Cannes, France-- Google is having a moment here at the Cannes Lions ad festival. The company, its in-house agency Creative Lab, and its external agency partners have taken Grand Prix, gold, and silver honors for work deemed creatively brilliant and technically inventive. And its chairman, Eric Schmidt, was named media person of the year.
It's a big change. Just two years ago, the idea of buying mass-market ads driven by a creative concept was anathema. Google barely advertised its products at all, much less via flashy TV spots and billboards. If they were good enough, the thinking went, they would succeed.
But as the company rolled out product after product in competitive categories, it had a change of heart. The shoe finally dropped in February 2010, when Google paid CBS somewhere around $3 million to run a Super Bowl spot.
Since then it has aggressively expanded its advertising activity, launching campaigns for products like Chrome, Talk, Android, Gmail, and its core search product. This week's avalanche of awards shows just how far it has come.
Eric Schmidt, speaking here Wednesday, recalled the day Google's board approved its Super Bowl ad.
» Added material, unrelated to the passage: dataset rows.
(** Lines 362-399.  Returns the sender object as the block leaves it. *)
Definition verify_multisignatures (sc : Scope) (trs : Transaction)
    (sender : Account) : stage unit * Account :=
  let '(r, multisignatures) :=
    match multisignatures sender with
    | Some a => (SenderMultisignatures, a)
    | None =>
        match u_multisignatures sender with
        | Some a => (SenderUMultisignatures, a)
        | None => (Fresh, [])
        end
    end in
  let '(r, multisignatures) :=
    if (length multisignatures =? 0)%nat then
      match asset_keysgroup trs with
      | Some keysgroup => (Fresh, map slice_1 keysgroup)
      | None => (r, multisignatures)
      end
    else (r, multisignatures) in
  let '(multisignatures, sender) :=
    if truthy_str (requesterPublicKey trs) then
      let a := multisignatures ++ [senderPublicKey trs] in (a, set_array r a sender)
    else (multisignatures, sender) in
  (match signatures trs with
   | Some sigs => signatures_loop sc trs multisignatures sigs
   | None => Next tt
   end, sender).

(** Line 403 *)
Definition fee_check_fails (h : Handler) (trs : Transaction) (sender : Account) : bool :=
  let fee0 := h_calculateFee h trs sender in
  negb (truthy fee0) || negb (strict_eqb (fee trs) fee0).

(** Line 408 *)
Definition amount_check_fails (sc : Scope) (trs : Transaction) : bool :=
  ltb (amount trs) (int 0)
  || gtb (amount trs) (int (totalAmount sc))
  || (0 <=? indexOf (Number_toString (amount trs)) ".")
  || (0 <=? indexOf (Number_toString (amount trs)) "e").

(** Lines 412-420 *)
Definition verify_timestamp_onward (sc : Scope) (h : Handler) (trs : Transaction)
    (sender : Account) : res (option string) :=
  if getSlotNumber sc (Some (timestamp trs)) >? getSlotNumber sc None
  then Ok (Some "Invalid transaction timestamp"%string)
  else Ok (h_verify h trs sender).

(** Lines 407-420 *)
Definition verify_amount_onward (sc : Scope) (h : Handler) (trs : Transaction)
    (sender : Account) : res (option string) :=
  if amount_check_fails sc trs then Ok (Some "Invalid transaction amount"%string)
  else verify_timestamp_onward sc h trs sender.

(** Lines 401-420 *)
Definition verify_fee_onward (sc : Scope) (h : Handler) (trs : Transaction)
    (sender : Account) : res (option string) :=
  if fee_check_fails h trs sender then Ok (Some "Invalid transaction fee"%string)
  else verify_amount_onward sc h trs sender.

(** [verify(trs, sender, requester, cb)]: what the callback receives (or
    the exception that escapes) and the sender object afterwards. *)
Definition verify (sc : Scope) (trs : Transaction) (sender requester : option Account)
    : res (option string) * option Account :=
  match verify_upto_unique_signatures sc trs sender requester with
  | Return r => (r, sender)
  | Next (h, s) =>
      match verify_multisignatures sc trs s with
      | (Return r, s') => (r, Some s')
      | (Next _, s') => (verify_fee_onward sc h trs s', Some s')
      end
  end.

(** *** [apply], [undo], [applyUnconfirmed], [undoUnconfirmed] *)

Definition confirmed_delta (sc : Scope) (block : Block) (v : number) : Delta :=
  {| d_balance := Some v;
     d_u_balance := None;
     d_blockId := Some (b_id block);
     d_round := Some (calc sc (b_height block)) |}.

Definition unconfirmed_delta (v : number) : Delta :=
  {| d_balance := None; d_u_balance := Some v; d_blockId := None; d_round := None |}.

Definition no_funds (sender : Account) (bal : number) : string :=
  ("Account has no LISK: " +:+ address sender +:+ " balance=" +:+ Number_toString bal)%string.

Definition apply (sc : Scope) (trs : Transaction) (block : Block)
    (sender : option Account) (w : World) : res (option string) * World :=
  match types sc !! type trs with
  | None => (Ok (Some (unknown_type trs)), w)
  | Some h =>
  match ready sc trs sender with
  | Throw e => (Throw e, w)
  | Ok false => (Ok (Some "Transaction is not ready"%string), w)
  | Ok true =>
  match sender with
  | None => (Throw "TypeError: Cannot read property 'balance' of null", w)
  | Some sender =>
  let amount := Bignum.plus (Bignum.of_number (amount trs)) (fee trs) in
  let exceedsBalance := Bignum.lessThan (Bignum.of_number (balance sender)) amount in
  if opt_str_neq (blockId trs) (genesisblock_id sc) && exceedsBalance
  then (Ok (Some (no_funds sender (balance sender))), w)
  else
  let amount := Bignum.toNumber amount in
  match merge w (address sender) (confirmed_delta sc block (neg amount)) with
  | (MergeFailed err, w1) => (Ok (Some err), w1)
  | (Merged sender, w1) =>
      match run (h_apply h trs block sender) w1 with
      | (Some err, w2) =>
          match merge w2 (address sender) (confirmed_delta sc block amount) with
          | (MergeFailed err, w3) => (Ok (Some err), w3)
          | (Merged _, w3) => (Ok None, w3)
          end
      | (None, w2) => (Ok None, w2)
      end
  end
  end
  end
  end.

Definition undo (sc : Scope) (trs : Transaction) (block : Block)
    (sender : Account) (w : World) : res (option string) * World :=
  match types sc !! type trs with
  | None => (Ok (Some (unknown_type trs)), w)
  | Some h =>
  let amount := add (amount trs) (fee trs) in
  match merge w (address sender) (confirmed_delta sc block amount) with
  | (MergeFailed err, w1) => (Ok (Some err), w1)
  | (Merged sender, w1) =>
      match run (h_undo h trs block sender) w1 with
      | (Some err, w2) =>
          match merge w2 (address sender) (confirmed_delta sc block amount) with
          | (MergeFailed err, w3) => (Ok (Some err), w3)
          | (Merged _, w3) => (Ok None, w3)
          end
      | (None, w2) => (Ok None, w2)
      end
  end
  end.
"'Hell has frozen over,'" he remembers saying. "In the decade that I'd been with the company we would never have thought that there's value in that."
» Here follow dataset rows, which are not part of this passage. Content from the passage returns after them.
(** * TFRC packet history (net/dccp/ccids/lib/packet_history.c)

    A shallow embedding of the transmitter history, the receiver history
    with its loss-detection transitions, and the CCVal-based RTT sampler,
    together with the sequence-number arithmetic of net/dccp/dccp.h they
    rely on.  Machine integers are [Z] with the C conversions written out. *)

From stdpp Require Import base option list gmap.
From Stdlib Require Import ZArith Lia Bool.

Local Open Scope Z_scope.

Set Warnings "-clear-no-such-hyp".

(** ** C integer conversions *)

Module CInt.

(** Value conversion to an unsigned type of [w] bits, also the store
    into a [w]-bit unsigned bit-field. *)
Definition to_unsigned (w : Z) (x : Z) : Z := x mod 2 ^ w.

Definition to_u64 (x : Z) : Z := to_unsigned 64 x.
Definition to_u32 (x : Z) : Z := to_unsigned 32 x.

(** Stores into the 48-bit and 4-bit fields of a packed [u64]. *)
Definition to_u48 (x : Z) : Z := to_unsigned 48 x.
Definition to_u4 (x : Z) : Z := to_unsigned 4 x.

(** Conversion to the 32-bit [int] (two's complement wrap-around, as gcc
    defines the narrowing the kernel relies on). *)
Definition to_int (x : Z) : Z := (x + 2 ^ 31) mod 2 ^ 32 - 2 ^ 31.

(** Conversion to [s64]. *)
Definition to_s64 (x : Z) : Z := (x + 2 ^ 63) mod 2 ^ 64 - 2 ^ 63.

End CInt.

Import CInt.

(** ** net/dccp/dccp.h : sequence-number arithmetic *)

Module Dccp.

(** [static inline u64 dccp_delta_seqno(u64 seqno1, u64 seqno2)]
    [return ((seqno2 << 16) - (seqno1 << 16)) >> 16;]
    All three operations are on [u64]; the right shift is logical. *)
Definition dccp_delta_seqno (seqno1 seqno2 : Z) : Z :=
  Z.shiftr
    (to_u64 (to_u64 (Z.shiftl seqno2 16) - to_u64 (Z.shiftl seqno1 16)))
    16.
(** With a depth budget of 0 [fit] stores the data and the labels first
    (line 107); the lookup of [stats] on line 108 then fails. *)
Lemma fit_leaf_unbound_stats (g : globals) (self : DecisionTree) (X : matrix)
  (y : list Z) :
  (max_depth self <= 0)%Z ->
  lookup g "stats" = None ->
  fit g self X y = (set_data_labels self X y, Raise (NameError "stats")).
Proof.
  intros Hd Hg. rewrite fit_leaf by exact Hd. unfold become_leaf.
  rewrite (majority_unbound g y Hg). reflexivity.
Qed.

(** C8 (counterexample): with depth budget 0 and a label vector shorter
    than the matrix, the error reaches the caller after [data] (and
    [labels]) have been assigned. *)
Lemma fit_depth0_malformed_counterexample :
  malformed two_rows [0%Z] /\
  fit module_globals (DecisionTree_init 0 None) two_rows [0%Z] =
  (set_data_labels (DecisionTree_init 0 None) two_rows [0%Z],
   Raise (NameError "stats")) /\
  data (set_data_labels (DecisionTree_init 0 None) two_rows [0%Z]) <>
  data (DecisionTree_init 0 None).
Proof.
  split; [left; cbn; lia|]. split; [reflexivity | discriminate].
Qed.

(** C8 (amended): [fit] has no validation of its own.  With a depth budget
    above 0, a malformed input (length mismatch, no row or no column) makes
    the split search raise, whatever the names [fit] reads are bound to,
    and the error reaches the caller with the node as it was: none of
    [left], [right], [split_idx], [thresh], [data], [labels], [pred] has
    been assigned. *)
Theorem fit_malformed_positive_depth (g : globals) (self : DecisionTree)
  (X : matrix) (y : list Z) :
  (0 < max_depth self)%Z ->
  malformed X y ->
  exists e, fit g self X y = (self, Raise e).
Proof.
  intros Hd Hbad. destruct (split_search_malformed g X y Hbad) as [e He].
  exists e. apply fit_positive_depth; assumption.
Qed.

Lemma fit_malformed_positive_depth_witness :
  exists e,
    fit module_globals (DecisionTree_init 3 None) two_rows [0%Z] =
    (DecisionTree_init 3 None, Raise e).
Proof.
  apply (fit_malformed_positive_depth module_globals (DecisionTree_init 3 None)
           two_rows [0%Z]).
  - cbn. lia.
  - left. cbn. lia.
Defined.

(** The three kinds of malformed input at a positive depth budget, and a
    namespace in which [entropy] returns. *)
Example fit_no_rows :
  fit module_globals (DecisionTree_init 3 None) (Matrix 2 []) [] =
  (DecisionTree_init 3 None, Raise ValueError).
Proof. reflexivity. Qed.

Example fit_no_columns :
  fit module_globals (DecisionTree_init 3 None) (Matrix 0 [[]; []]) [0; 1]%Z =
  (DecisionTree_init 3 None, Raise ValueError).
Proof. reflexivity. Qed.

Example fit_length_mismatch :
  fit (("t", NpArray []) :: module_globals)%string (DecisionTree_init 3 None)
    two_rows [0%Z] =
  (DecisionTree_init 3 None, Raise IndexError).
Proof. reflexivity. Qed.

(** C1 (the code at every input of depth budget 0): the node stores the
    data and the labels and then [fit] raises [NameError] at the lookup of
    [stats]; [pred] is never assigned. *)
Theorem fit_depth0_raises (self : DecisionTree) (X : matrix) (y : list Z) :
  (max_depth self <= 0)%Z ->
  fit module_globals self X y =
  (set_data_labels self X y, Raise (NameError "stats")) /\
  pred (fst (fit module_globals self X y)) = pred self.
Proof.
  intros Hd.
  rewrite (fit_leaf_unbound_stats module_globals self X y Hd module_unbound_stats).
  split; reflexivity.
Qed.

Lemma fit_depth0_raises_witness :
  fit module_globals (DecisionTree_init 0 None) three_rows [0; 1; 1]%Z =
  (set_data_labels (DecisionTree_init 0 None) three_rows [0; 1; 1]%Z,
   Raise (NameError "stats")) /\
  pred (fst (fit module_globals (DecisionTree_init 0 None) three_rows
               [0; 1; 1]%Z)) = pred (DecisionTree_init 0 None).
Proof.
  apply (fit_depth0_raises (DecisionTree_init 0 None) three_rows [0; 1; 1]%Z).
  cbn. lia.
Defined.

Example fit_depth0_three_rows :
  fit module_globals (DecisionTree_init 0 None) three_rows [0; 1; 1]%Z =
  (Node 0 None None None None None (Some three_rows) (Some [0; 1; 1]%Z) None,
   Raise (NameError "stats")).
Proof. reflexivity. Qed.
Google's approach to the ad was characteristic. Rather than simply create what it thought was a good ad, it published several at once on YouTube in the weeks before the game. It aired the one with the most views.
Then, when the ad finally ran, Schmidt claims Google was able to evaluate its return on investment very quickly by measuring the post-game spike in traffic and ad revenue. He said the ad paid for itself.
"We took a Super Bowl ad and turned it into an ROI product," he said.
So far Google has sunk its newfound creative talent into ad concepts for its own products. Should agencies worry it will go around around them? Will it become, officially, a competitor?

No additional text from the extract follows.